What's a cookie?
If you've been anywhere on the internet, you've probably heard of cookies (also known as computer cookies or HTTP cookies). These are small files that websites want to put on your computer and store in your web browser.
But should you accept or block cookies?
Cookies don't infect your computer with malicious software or viruses. They're basically just text files to be read by whatever website or third party put them there. They have a range of uses, some you may like more than others.
The good news is it's not an all-or-nothing affair. Most browsers let you control which kinds of cookies are allowed. Here's how to manage them in Google Chrome, Apple's Safari, and Microsoft Edge – the Windows 10 default browser that replaced Internet Explorer.
But before you decide, you need to understand what each type of cookie does.
First-party cookies belong to the website you're currently on and don't track what you do on other websites.
There are two kinds of first-party cookies:
These are short-lived and are usually deleted when your browser closes.
Without these cookies, every time you clicked a link – even to load a new page on the same website – it would forget you'd ever been there. For example, say you're shopping online and you add an item to your cart. If you then view another item on a different page, once the new page loads your cart would be empty because there'd be no way to track what you did previously.
Or perhaps a website asked you what language you'd prefer. Without session cookies, you'd have to re-select it with each new page.
These live on in your browser after it closes, but self-destruct after a predetermined time – usually within six months. If you ever asked a website to remember your login details, it did so with a first-party persistent cookie.
Persistent cookies may also be used to remember what you read or did while you were on the site, to avoid showing you the same content if you log back on later. While some persistent cookies are first-party, not all are.
These are also persistent. They're often used for tracking your movements to gain marketing or demographic data.
If you disable third-party cookies it'll make it harder for advertisers to get information about your online activity. You'll still see ads; they just probably won't be tailored to your interests.
Third-party cookies have also been blamed for slowing down web page loading times. Some browsers, such as Safari and Firefox, block them by default. Others let you opt-out in their settings menu.
How to manage cookies in Google Chrome
At the top-right of a browser window, click the menu button (three vertical dots), then Settings. Scroll down and click Advanced.

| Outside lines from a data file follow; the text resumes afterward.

(* ===== verification/SmirkNodeSpec.v ===== *)
(** Correctness of the node operations: a node is abstracted to the content of
    its slots ([slots]), and each operation of SmirkNode is shown to act on it
    as the corresponding update, with the cached hashes those of the complete
    tree ([ref_hash]). *)
From S2P Require Import Prelude Element MerkleHash HashCache SmirkBatch SmirkNode.

(** * Order on bit strings *)

Fixpoint bits_leb (a b : list bool) : bool :=
  match a, b with
  | [], _ => true
  | _ :: _, [] => false
  | x :: a', y :: b' => if Bool.eqb x y then bits_leb a' b' else negb x
  end.
(** [BitSlice]'s [Ord]: lexicographic, false before true. *)
Definition bits_le (a b : list bool) : Prop := bits_leb a b = true.
#[export] Instance bits_le_dec a b : Decision (bits_le a b).
Proof. unfold bits_le. apply _. Defined.

#[export] Instance bits_le_trans : Transitive bits_le.
Proof.
  unfold bits_le. intros a. induction a as [|x a IH]; intros [|y b] [|z c]; simpl; try done.
  destruct x, y, z; simpl; try done; apply IH.
Qed.
#[export] Instance bits_le_total : Total bits_le.
Proof.
  unfold bits_le. intros a. induction a as [|x a IH]; intros [|y b]; simpl; auto.
  destruct x, y; simpl; auto.
Qed.

(** Below a common prefix, no string that goes right precedes one that goes
    left. *)
Lemma bits_le_split p x q y r :
  bits_le (p ++ x :: q) (p ++ y :: r) → x = true → y = true.
Proof.
  unfold bits_le. induction p as [|z p IH]; simpl; [by destruct x, y|].
  by rewrite Bool.eqb_reflx.
Qed.

(** * Slots, shape and hash invariants of a node *)

Fixpoint slots (n : Node) (q : list bool) : Element :=
  match n, q with
  | Leaf e, [] => e
  | Parent l r _ _, b :: q' => if b : bool then slots r q' else slots l q'
  | _, _ => NULL_HASH
  end.

Section spec.
Context `{FieldLib} (N : nat).

Definition cslot (c : Change * Element) : list bool := lsb_bits c.2 (N - 1).

(** [node_wf d p n]: [n] is a subtree of depth [d] at the path [p]; a leaf
    holds a non-null element that belongs at its path. *)
Fixpoint node_wf (d : nat) (p : list bool) (n : Node) {struct n} : Prop :=
  match n with
  | Leaf e => d = 1%nat ∧ e ≠ NULL_HASH ∧ lsb_bits e (N - 1) = p
  | Empty k => k = d ∧ (1 ≤ d)%nat
  | Parent l r _ _ =>
      match d with
      | S (S _ as d') => node_wf d' (p ++ [false]) l ∧ node_wf d' (p ++ [true]) r
      | _ => False
      end
  end.

Fixpoint clean (n : Node) : Prop :=
  match n with
  | Parent l r _ dirty => dirty = false ∧ clean l ∧ clean r
  | _ => True
  end.

(** A hash that is not marked dirty is up to date, and nothing below it is
    dirty. *)
Fixpoint hash_inv (n : Node) : Prop :=
  match n with
  | Parent l r h dirty =>
      hash_inv l ∧ hash_inv r ∧
      (dirty = false → clean l ∧ clean r ∧ h = hash_merge [node_hash l; node_hash r])
  | _ => True
  end.

(** ** Lists of changes *)

(** The change [c] applies to the slots [s] of the subtree at [p]. *)
Definition applicable (p : list bool) (n : nat) (s : list bool → Element)
    (c : Change * Element) : Prop :=
  ∃ q, cslot c = p ++ q ∧ length q = n ∧ c.2 ≠ NULL_HASH ∧
       s q = match c.1 with Insert => NULL_HASH | Remove => c.2 end.

Record changes_ok (p : list bool) (n : nat) (s : list bool → Element)
    (cs : list (Change * Element)) : Prop := {
  co_sorted : StronglySorted (λ a b, bits_le (cslot a) (cslot b)) cs;
  co_nodup : NoDup (cslot <$> cs);
  co_app : ∀ c, c ∈ cs → applicable p n s c;
}.

(** The slots after the changes. *)
Definition upd (p : list bool) (cs : list (Change * Element)) (s : list bool → Element)
    (q : list bool) : Element :=
  match List.find (λ c, bool_decide (cslot c = p ++ q)) cs with
  | Some (Insert, e) => e
  | Some (Remove, _) => NULL_HASH
  | None => s q
  end.

Lemma upd_nil p s q : upd p [] s q = s q.
Proof. done. Qed.

Definition cbit (k : nat) (c : Change * Element) : bool := List.nth k (cslot c) false.

Lemma applicable_bit p n s c :
  applicable p (S n) s c →
  ∃ q, cslot c = p ++ cbit (length p) c :: q ∧
       applicable (p ++ [cbit (length p) c]) n (λ r, s (cbit (length p) c :: r)) c.
Proof.
  intros (q & Hq & Hl & He & Hs). destruct q as [|b q]; [done|]. simplify_eq/=.
  assert (cbit (length p) c = b) as ->.
  { unfold cbit. rewrite Hq, app_nth2, Nat.sub_diag by lia. done. }
  exists q. split; [done|]. exists q. rewrite <-app_assoc. done.
Qed.

Lemma first_right_spec p n s cs :
  (∀ c, c ∈ cs → applicable p (S n) s c) →
  first_right (cslot <$> cs) (length p) = Some (position_or_len (cbit (length p)) cs).
Proof.
  induction cs as [|c cs IH]; intros Happ; csimpl; [done|].
  destruct (applicable_bit p n s c) as (q & Hq & _); [apply Happ; by left|].
  rewrite Hq at 1. rewrite list_lookup_middle by done.
  rewrite IH by (intros; apply Happ; by right).
  by destruct (cbit (length p) c).
Qed.

(** The split of the parallel slices at the first change that goes right. *)
Lemma changes_split p n s cs b :
  changes_ok p (S n) s cs →
  changes_ok (p ++ [b]) n (λ r, s (b :: r))
    (List.filter (λ c, Bool.eqb (cbit (length p) c) b) cs).
Proof.
  intros [Hs Hn Ha]. split.
  - by apply sorted_filterb.
  - clear -Hn. induction cs as [|c cs IH]; csimpl; [constructor|].
    inversion_clear Hn as [|?? Hnin Hn']. destruct (Bool.eqb _ _); csimpl; [|by apply IH].
    constructor; [|by apply IH]. intros (c' & Heq & Hin)%list_elem_of_fmap.
    apply Hnin. apply list_elem_of_fmap. exists c'. split; [done|].
    by apply elem_of_list_filterb in Hin as [? _].
  - intros c [Hin Hb%Bool.eqb_prop]%elem_of_list_filterb.
    destruct (applicable_bit p n s c (Ha c Hin)) as (q & _ & Hc). by rewrite Hb in Hc.
Qed.

Lemma changes_take_drop p n s cs k :
  changes_ok p (S n) s cs →
  first_right (cslot <$> cs) (length p) = Some k →
  take k cs = List.filter (λ c, Bool.eqb (cbit (length p) c) false) cs ∧
  drop k cs = List.filter (λ c, Bool.eqb (cbit (length p) c) true) cs.
Proof.
  intros [Hs Hn Ha] Hk. rewrite (first_right_spec p n s cs Ha) in Hk. simplify_eq.
  destruct (split_position_filter (λ a b, bits_le (cslot a) (cslot b))
              (cbit (length p)) cs Hs) as [-> ->].
  - intros x y Hx Hy Hle.
    destruct (applicable_bit p n s x (Ha x Hx)) as (qx & Hqx & _).
    destruct (applicable_bit p n s y (Ha y Hy)) as (qy & Hqy & _).
    rewrite Hqx, Hqy in Hle. intros Hbx%Is_true_true.
    apply Is_true_true. by eapply bits_le_split.
  - split; apply List.filter_ext; intros c; by destruct (cbit _ c).
Qed.

(** Updating the whole subtree is updating the half the slot lies in. *)
Lemma upd_split p n s cs b q :
  (∀ c, c ∈ cs → applicable p (S n) s c) →
  upd p cs s (b :: q) =
  upd (p ++ [b]) (List.filter (λ c, Bool.eqb (cbit (length p) c) b) cs) (λ r, s (b :: r)) q.
Proof.
  intros Ha. unfold upd. rewrite find_filterb.
  replace (List.find (λ c, bool_decide (cslot c = p ++ b :: q)) cs) with
    (List.find (λ x, Bool.eqb (cbit (length p) x) b &&
                     bool_decide (cslot x = (p ++ [b]) ++ q)) cs); [done|].
  apply find_ext. intros c. rewrite <-app_assoc. simpl.
  destruct (decide (cslot c = p ++ b :: q)) as [E|E].
  - rewrite bool_decide_eq_true_2 by done. rewrite andb_true_r.
    unfold cbit. rewrite E, app_nth2, Nat.sub_diag by lia. simpl. apply Bool.eqb_reflx.
  - rewrite bool_decide_eq_false_2 by done. apply andb_false_r.
Qed.

(** A change list that reaches a single slot is at most one change. *)
Lemma changes_single p s cs :
  changes_ok p 0 s cs → cs = [] ∨ ∃ c, cs = [c] ∧ cslot c = p.
Proof.
  intros [_ Hn Ha]. destruct cs as [|c cs]; [by left|]. right. exists c.
  assert (∀ c', c' ∈ c :: cs → cslot c' = p) as Hp.
  { intros c' (q & Hq & Hl & _)%Ha. destruct q; [|done]. by rewrite app_nil_r in Hq. }
  split; [|apply Hp; by left]. destruct cs as [|c' cs]; [done|]. exfalso.
  csimpl in Hn. apply NoDup_cons in Hn as [Hnin _]. apply Hnin.
  rewrite (Hp c) by (by left). rewrite (Hp c') by (by right; left). by left.
Qed.

Lemma filter_nonempty (p : list bool) cs :
  cs ≠ [] →
  List.filter (λ c, Bool.eqb (cbit (length p) c) false) cs ≠ [] ∨
  List.filter (λ c, Bool.eqb (cbit (length p) c) true) cs ≠ [].
Proof.
  destruct cs as [|c cs]; [done|]. intros _. simpl.
  destruct (cbit _ c); simpl; [by right|by left].
Qed.

Lemma nil_b_fmap (cs : list (Change * Element)) : nil_b (cslot <$> cs) = nil_b cs.
Proof. by destruct cs. Qed.

(** ** insert_without_hashing *)

Definition insert_post (d : nat) (p : list bool) (s : list bool → Element)
    (cs : list (Change * Element)) (res : Node * outcome Collision bool) : Prop :=
  res.2 = Ok true ∧ node_wf d p res.1 ∧ hash_inv res.1 ∧
  ∀ q, length q = (d - 1)%nat → slots res.1 q = upd p cs s q.

Lemma upd_ext p cs s s' q : (∀ q, s q = s' q) → upd p cs s q = upd p cs s' q.
Proof. intros Hs. unfold upd. by rewrite Hs. Qed.

Lemma changes_ok_ext p n s s' cs :
  (∀ q, s q = s' q) → changes_ok p n s cs → changes_ok p n s' cs.
Proof.
  intros Hs [H1 H2 H3]. split; [done|done|]. intros c Hc.
  destruct (H3 c Hc) as (q & ? & ? & ? & Hq). exists q. by rewrite <-Hs.
Qed.

Lemma insert_post_ext d p s s' cs res :
  (∀ q, s q = s' q) → insert_post d p s cs res → insert_post d p s' cs res.
Proof.
  intros Hs (H1 & H2 & H3 & H4). split_and!; try done.
  intros q Hq. rewrite H4 by done. by apply upd_ext.
Qed.

(** An empty node and its expansion have the same slots. *)
Lemma slots_empty_parent d h q :
  slots (Parent (Empty d) (Empty d) h false) q = slots (Empty (S d)) q.
Proof. by destruct q as [|[] q]. Qed.

Lemma insert_empty_leaf_spec p cs :
  cs ≠ [] → changes_ok p 0 (slots (Empty 1)) cs →
  insert_post 1 p (slots (Empty 1)) cs (insert_empty_leaf cs).
Proof.
  intros Hne Hcs. destruct (changes_single _ _ _ Hcs) as [|([ch e] & -> & Hp)]; [done|].
  destruct (co_app _ _ _ _ Hcs (ch, e)) as (q & Hq & Hl & He & Hs); [by left|].
  destruct ch; simpl in *; [|by destruct He].
  split_and!; try done. intros [|] Hq'; [|done].
  unfold upd. simpl. by rewrite bool_decide_eq_true_2 by (by rewrite app_nil_r).
Qed.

In the Privacy and Security section, click Content Settings then Cookies. Turning cookies off completely would disable all the features we've talked about so far, not just the tracking ones. So it's advisable to not block them entirely.
If you enable Keep local data online until you quit your browser, you'll still be able to add items to a shopping cart, but every time you close your browser you'll lose things like automatic sign-ins on your favourite websites.
Block third-party cookies stops the marketing-led cookies that track your internet usage and patterns, while leaving the more-useful cookies running.
If you'd like a fresh start with your new cookie settings, you can delete all your current ones. Click See all cookies and site data, then Remove All.
How to manage cookies in Safari (on macOS)
Since a Safari update in 2017, third-party cookies are blocked by default.
To manage your cookie settings, open Safari and click the Safari menu at the top-left (next to the Apple menu) and select Preferences. In the following window, select Privacy.
Prevent cross-site tracking should be enabled by default. This stops third-party cookies that track you across websites for advertisers.
Ask websites not to track me requests websites to not use both third-party and first-party persistent cookies. It's up to the website to respect your request.
Block all cookies will stop third-party cookies, but also the first-party cookie features mentioned earlier.
To delete the cookies you already have, click Manage Website Data and select cookies from individual websites on the list and click Remove, or select Remove all to delete the lot.
How to manage cookies in Microsoft Edge
Click the ellipsis (…) icon at the top right and select Settings. Scroll down and under Advanced settings, select View advanced settings. Scroll down again and under Cookies there are three options: Block all cookies, Block only third party cookies and Don't block cookies.
If you want to stop other parties tracking your online activity, select Block only third party cookies. This should make it harder for targeted advertisers and data analytics firms to get information about you.
If you Block all cookies then none of the functions we mentioned earlier will work (auto login, adding items to a shopping cart, etc.) and some websites may become unusable.
To delete the cookies you already have, go to Settings then under Clear browsing data, click Choose what to clear. Make sure Cookies and saved website data is ticked, then hit Clear.